Psalm 148:1-2, 11-14; Matthew 17:22-27


It is the pillars of a cursillista (one who has lived a cursillo) to live Piety, Study, and Action.  Simply said, we are to Love, Know, and Serve the Lord.  Notice, first comes love.  First there was God in the world, and then we came.  We came because He wanted.  As if the Lord to say "I Want Youto love Me, know Me, and serve Me".   This is the story of your life.  You were designed for a purpose.  Nevermind where you have been put, don't ever think you should've been somewhere else under other circumstances.  Don't think you deserve less or better.  This is where you are put.  Not to settle for what you have but to offer what you have.  I don't have a million dollars to give, nor will I ever.  That is the lump some as a matter of fact that our parish needs to have half of the money to build additional rooms and a gym/facility for larger gatherings.  I told a brother on the phone yesterday "I've been on the parish council for years, been now through 3 different priests, the task is monumental, just now we are seeing a collection to make the addition happen, and this after so much is all in God's timing".  We didn't need the building that bad perhaps 8 years ago, but it's getting to that point.  This whole trusting in God thing really tries your patience.  Jesus knew He would be handed over to death...He had to trust.  The Disciples found out what would happen to the Messiah, and they now had to trust.  Peter was told to go fish for the temple tax, as if they didn't belong, but in humility He obeyed.  Ahh, can we begin to notice a trend?  Trusting is humility.  Not trusting then, is arrogance. 

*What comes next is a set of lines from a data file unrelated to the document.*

Lemma parse_show_query l : Forall ascii_pair l →
  ∀ k, parse_query_params (show_query l) !! k = some_values (values k l).
Proof.
  intros Hl. unfold parse_query_params, show_query. destruct l as [|kv0 l0] eqn:El.
  { intros k. vm_compute. done. }
  rewrite <- El in *. rewrite split_on_join; [|by rewrite El|].
  2: { apply Forall_fmap. eapply Forall_impl; [exact Hl|]. intros kv [Hk Hv]. cbn. unfold show_pair.
       rewrite !has_char_app, !escape_no_char by (done || by left). done. }
  clear El kv0 l0. induction l as [|kv l IH] using rev_ind; [done|].
  apply Forall_app in Hl as [Hl Hkv]. rewrite Forall_singleton in Hkv. rewrite fmap_app, foldl_app.
  cbn [fmap list_fmap foldl]. apply (add_pair_spec l kv); [exact Hkv|by apply IH].
Qed.

(** The query of an exec request. *)
Definition bool_text (b : bool) : string := if b then "true" else "false".
Definition exec_query (p : ExecParams) : list (string * string) :=
  ((λ a, ("command", a)) <$> ep_command p)
  ++ match ep_container p with Some c => [("container", c)] | None => [] end
  ++ [("tty", bool_text (ep_tty p)); ("stdin", bool_text (ep_stdin p)); ("stdout", bool_text (ep_stdout p));
      ("stderr", bool_text (ep_stderr p))].

Lemma values_app k l1 l2 : values k (l1 ++ l2) = values k l1 ++ values k l2.
Proof. unfold values. by rewrite filter_app, fmap_app. Qed.
Lemma values_cons k k' v l : values k ((k', v) :: l) = (if decide (k' = k) then [v] else []) ++ values k l.
Proof. unfold values. rewrite filter_cons. cbn [fst]. by destruct (decide _). Qed.
Lemma values_all k l : values k ((λ a, (k, a)) <$> l) = l.
Proof.
  unfold values. induction l as [|a l IH]; [done|]. cbn [fmap list_fmap]. rewrite filter_cons.
  destruct (decide _) as [_|n]; [|by destruct n]. cbn [fmap list_fmap]. by rewrite IH.
Qed.
Lemma values_none k k' l : k ≠ k' → values k' ((λ a, (k, a)) <$> l) = [].
Proof.
  intros Hk. unfold values. induction l as [|a l IH]; [done|]. cbn [fmap list_fmap]. rewrite filter_cons.
  by destruct (decide _).
Qed.

Lemma bool_text_true b : bool_decide (bool_text b = "true") = b.
Proof. by destruct b. Qed.

(** C39. The request that a client writes is the one that the server reads, whatever ASCII
    characters its command has. *)
Theorem exec_request_arrives p :
  Forall (λ a, is_ascii a = true) (ep_command p) → is_ascii (unwrap_or (ep_container p) "") = true →
  from_request_parts (Some (show_query (exec_query p))) = p.
Proof.
  intros Hc Hn. assert (Forall ascii_pair (exec_query p)) as Hq.
  { unfold exec_query. apply Forall_app. split; [apply Forall_fmap; eapply Forall_impl; [exact Hc|]; by split|].
    apply Forall_app. split; [destruct (ep_container p); [by apply Forall_singleton|constructor]|].
    repeat constructor; cbn; by destruct (ep_tty p), (ep_stdin p), (ep_stdout p), (ep_stderr p). }
  pose proof (parse_show_query _ Hq) as Hp. unfold from_request_parts, parse_bool. cbn [unwrap_or].
  rewrite !Hp. unfold exec_query. rewrite !values_app, values_all, !values_none by done.
  destruct p as [cmd c t i o e]. cbn [ep_command ep_container ep_tty ep_stdin ep_stdout ep_stderr].
  assert (∀ k, k ∈ ["command"; "command[]"; "tty"; "stdin"; "stdout"; "stderr"] →
    values k match c with Some c => [("container", c)] | None => [] end = []) as Hk.
  { intros k Hk%list_elem_of_In. destruct c; [|done]. cbn in Hk. by intuition subst. }
  rewrite !Hk by (apply list_elem_of_In; cbn; tauto). cbn [app].
  assert (values "container" match c with Some c => [("container", c)] | None => [] end
          = match c with Some c => [c] | None => [] end) as -> by by destruct c.
  rewrite !values_cons. repeat first [rewrite decide_True by done|rewrite decide_False by done].
  cbn [values filter list_filter fmap list_fmap app].
  rewrite ?app_nil_r. destruct c, t, i, o, e; by destruct cmd.
Qed.
(* ===== verification/Image.v ===== *)
(** * Image: pulling images and unpacking them
    (src/src/cri/image.rs)

    An image is pulled once into a cache directory, named by a hash of its reference, and
    copied from there to the root file system of each container. A file in each directory
    marks what it holds. The registry client, the archive reader and the hash are parameters,
    as is what [unpack_in] of an archive entry does to the files. [copy_dir] descends as deep
    as the paths of the kernel can be long. *)
From S2P Require Import Prelude Text Utf8 Resources Config Cri Host Volumes Rootfs.

(** ** What the registry client and the archive reader return *)

(** The fields of their types that are used: of the manifest the digests of its layers, of
    the image configuration what is saved. *)
Record ImageLayer := { layer_data : bytes; media_type : string }.
Record ImageData := { id_layers : list ImageLayer; id_config : bytes; id_manifest : option (list string) }.
Record OciConfig := {
  oc_entrypoint : option (list string); oc_cmd : option (list string);
  oc_env : option (list string); oc_working_dir : option string
}.

(** The source of an archive: a layer as it is, or through the gzip decoder. *)
Inductive Reader := Plain (data : bytes) | Gzip (data : bytes).
Record ArchiveOptions := { overwrite : bool; preserve_mtime : bool; preserve_permissions : bool }.

Definition ACCEPTED_LAYER_TYPES := [
  "application/vnd.docker.image.rootfs.diff.tar.gzip";
  "application/vnd.docker.image.rootfs.diff.tar";
  "application/vnd.oci.image.layer.v1.tar";
  "application/vnd.oci.image.layer.v1.tar+gzip";
  "application/vnd.oci.image.layer.v1.tar+zstd"
].

Class ImageCalls (K : Type) := {
  Reference : Type;
  Entry : Type;
  default_hash : string → Z;
  symlink_metadata : string → K → option (entry_type * Z);
  parse_reference : string → option Reference;
  (** The layers come in the order in which their downloads end. *)
  pull : Reference → list string → K → result ImageData * K;
  sha256_digest : ImageLayer → string;
  parse_config : bytes → option (option OciConfig);
  (** None: the archive cannot be read; an entry is none where it is corrupt. *)
  archive_entries : ArchiveOptions → Reader → option (list (option Entry));
  entry_path : Entry → option string;
  unpack_in : Entry → string → K → bool * K
}.

Definition z8s_base_dir (c : Config) (is_root : bool) (home : option string) : string :=
  match data_dir c with Some dir => dir | None => base_dir is_root home end.

Record ImageManager := { cache_dir : string; rootfs_dir : string }.

(** ** The order of the layers *)

Section order.
Context `{HO : HashOrder} (digest : ImageLayer → string).

Definition by_digest (layers : list ImageLayer) : gmap string ImageLayer :=
  foldl (λ m l, <[digest l := l]> m) ∅ layers.

(** Take the layers of the manifest out of the map, one after the other. *)
Fixpoint take_layers (descs : list string) (m : gmap string ImageLayer) : list ImageLayer * gmap string ImageLayer :=
  match descs with
  | [] => ([], m)
  | d :: descs' =>
      match m !! d with
      | Some l => let '(ls, m') := take_layers descs' (delete d m) in (l :: ls, m')
      | None => take_layers descs' m
      end
  end.

Definition order_layers (manifest : option (list string)) (layers : list ImageLayer) : list ImageLayer :=
  match manifest with
  | Some descs => let '(ordered, rest) := take_layers descs (by_digest layers) in ordered ++ hash_values rest
  | None => layers
  end.
End order.

Section image.
Context {K : Type} `{FS : FileSystem K} `{SC : Syscalls K} `{IC : ImageCalls K} `{IJ : ImageConfigJson} `{HO : HashOrder}.
Implicit Types k : K.

Abbreviation io := (execR K).

Definition image_manager_new (c : Config) (is_root : bool) (home : option string) : io ImageManager :=
  let base := z8s_base_dir c is_root home in
  let cache_dir := base +:+ "/images" in
  let rootfs_dir := base +:+ "/rootfs" in
  _ ← x_check "Failed to create image cache directory" (create_dir_all cache_dir);
  _ ← x_check "Failed to create rootfs directory" (create_dir_all rootfs_dir);
  mret {| cache_dir := cache_dir; rootfs_dir := rootfs_dir |}.

Definition image_cache_path (im : ImageManager) (image_ref : string) : string :=
  cache_dir im +:+ "/" +:+ hex_pad 16 (default_hash image_ref).

(** ** Copying *)

Definition copy_oci_config (cache_path container_rootfs : string) : io unit :=
  let src := path_join cache_path OCI_CONFIG_FILE in
  k ← x_get;
  if fs_exists src k then x_ok (fs_copy src (path_join container_rootfs OCI_CONFIG_FILE)) else mret ().
(* ===== verification/Streams.v ===== *)
(** * Streams: the file descriptors of a container and its logs
    (create_std_pipes, setup_child_pipes, spawn_log_tasks, raise_nproc_limit and the
    descriptors of both spawn functions in src/src/cri/runtime.rs)

    Four pipes join a container to the supervisor: its two output streams and the two
    directions of the handshake. A table of descriptors says what each process holds; a
    fork copies it, and exec closes what is marked for it. The pipes are not. *)
From S2P Require Import Prelude Text Utf8 Cri Runtime.

(** ** Tables of descriptors *)

Inductive PipeKind := StdoutPipe | StderrPipe | SyncPipe | AckPipe.
(** An end of a pipe of a container, or a file. *)
Inductive FdTarget := ReadEnd (cid : string) (p : PipeKind) | WriteEnd (cid : string) (p : PipeKind) | DevNull | OtherFile (n : Z).
Record Fd := { fd_target : FdTarget; fd_cloexec : bool }.
Abbreviation FdTable := (gmap Z Fd).

#[export] Instance PipeKind_eq_dec : EqDecision PipeKind.
Proof. solve_decision. Defined.
#[export] Instance FdTarget_eq_dec : EqDecision FdTarget.
Proof. solve_decision. Defined.
#[export] Instance Fd_eq_dec : EqDecision Fd.
Proof. solve_decision. Defined.

(** The lowest number that is not in use: the number of entries bounds the search. *)
Fixpoint first_free (fuel : nat) (n : Z) (t : FdTable) : Z :=
  match fuel with
  | O => n
  | S fuel' => if is_some (t !! n) then first_free fuel' (n + 1) t else n
  end.
Definition lowest_free (t : FdTable) : Z := first_free (S (size t)) 0 t.

Section fds.
(** RLIMIT_NOFILE, and whether /dev/null can be opened. *)
Variables (limit : Z) (dev_null : bool).
Implicit Types t : FdTable.

Definition open_fd (e : FdTarget) (cloexec : bool) t : option (Z * FdTable) :=
  let n := lowest_free t in
  if n <? limit then Some (n, <[n := {| fd_target := e; fd_cloexec := cloexec |}]> t) else None.

Definition close (fd : Z) t : FdTable := delete fd t.

Definition dup2 (old new : Z) t : FdTable :=
  match t !! old with Some f => <[new := {| fd_target := fd_target f; fd_cloexec := false |}]> t | None => t end.

(** [pipe()], without O_CLOEXEC *)
Definition pipe (cid : string) (p : PipeKind) t : option (Z * Z * FdTable) :=
  match open_fd (ReadEnd cid p) false t with
  | Some (r, t) => match open_fd (WriteEnd cid p) false t with Some (w, t) => Some (r, w, t) | None => None end
  | None => None
  end.

Record StdPipes := {
  stdout_r : Z; stdout_w : Z; stderr_r : Z; stderr_w : Z;
  sync_r : Z; sync_w : Z; ack_r : Z; ack_w : Z
}.

(** The pipes that were made before one that fails are closed again. *)
Definition create_std_pipes (cid : string) t : result StdPipes * FdTable :=
  match pipe cid StdoutPipe t with
  | None => (Err "stdout pipe", t)
  | Some (r1, w1, t1) =>
      match pipe cid StderrPipe t1 with
      | None => (Err "stderr pipe", t)
      | Some (r2, w2, t2) =>
          match pipe cid SyncPipe t2 with
          | None => (Err "sync pipe", t)
          | Some (r3, w3, t3) =>
              match pipe cid AckPipe t3 with
              | None => (Err "ack pipe", t)
              | Some (r4, w4, t4) =>
                  (Ok {| stdout_r := r1; stdout_w := w1; stderr_r := r2; stderr_w := w2;
                         sync_r := r3; sync_w := w3; ack_r := r4; ack_w := w4 |}, t4)
              end
          end
      end
  end.

(** Standard input from /dev/null. *)
Definition null_stdin t : FdTable :=
  if dev_null then
    match open_fd DevNull false t with Some (fd, t) => close fd (dup2 fd 0 t) | None => t end
  else t.

(** The output streams to the write ends, and no other descriptor of these. *)
Definition redirect (sp : StdPipes) t : FdTable :=
  let t := dup2 (stderr_w sp) 2 (dup2 (stdout_w sp) 1 t) in
  null_stdin (close (stderr_w sp) (close (stdout_w sp) t)).

Definition setup_child_pipes (sp : StdPipes) t : FdTable := redirect sp (close (stderr_r sp) (close (stdout_r sp) t)).

(** [execvpe] *)
Definition exec_fds t : FdTable := filter (λ f : Z * Fd, fd_cloexec f.2 = false) t.

(** The child of a supervisor that is root: what it holds while it waits, and in the end. *)
Definition child_root_waits (sp : StdPipes) t : FdTable := setup_child_pipes sp t.
Definition child_root_fds (sp : StdPipes) t : FdTable :=
  exec_fds (close (ack_r sp) (close (sync_w sp) (child_root_waits sp t))).

(** The child of a supervisor that is not; [child_enter_ns_fork] closes its two ends. *)
Definition child_userns_waits (sp : StdPipes) t : FdTable :=
  close (ack_w sp) (close (sync_r sp) (close (stderr_r sp) (close (stdout_r sp) t))).
Definition child_userns_fds (sp : StdPipes) t : FdTable :=
  exec_fds (redirect sp (close (ack_r sp) (close (sync_w sp) (child_userns_waits sp t)))).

Today's spanish 5minutos said the story:
"...A philosopher decided to go on a boat to cross the river to continue his studies and travels through the world.  He paid 10 shillings to a boatman who was working in this all his life.  The philosopher strikes up a conversation with the boatman:-"Exuse me good man, have you studied philosophy or know of some great teachers?".  The boatman with displeasure responds "No, I've been at this work since I was a young boy". The philosopher said with vents of superiority "Then you have lost half your life".  Suddenly a strong wind blows and a storm surprises both, the boat turns over making both fall in the water when they were halfway down the river.  Then the boatman says "Can you swim?", and the man responds "No".   "Then you will lose all of your life" said the boatman who had dedicated all his life to the waters and boats.  That's how it would be if the simple boatman had not rescued the philosopher that who from that day learned to be less proud and be more humble and respectful.  Let us pray especially today, so that if God our Father, so desires, give us the gift to be a little more humble."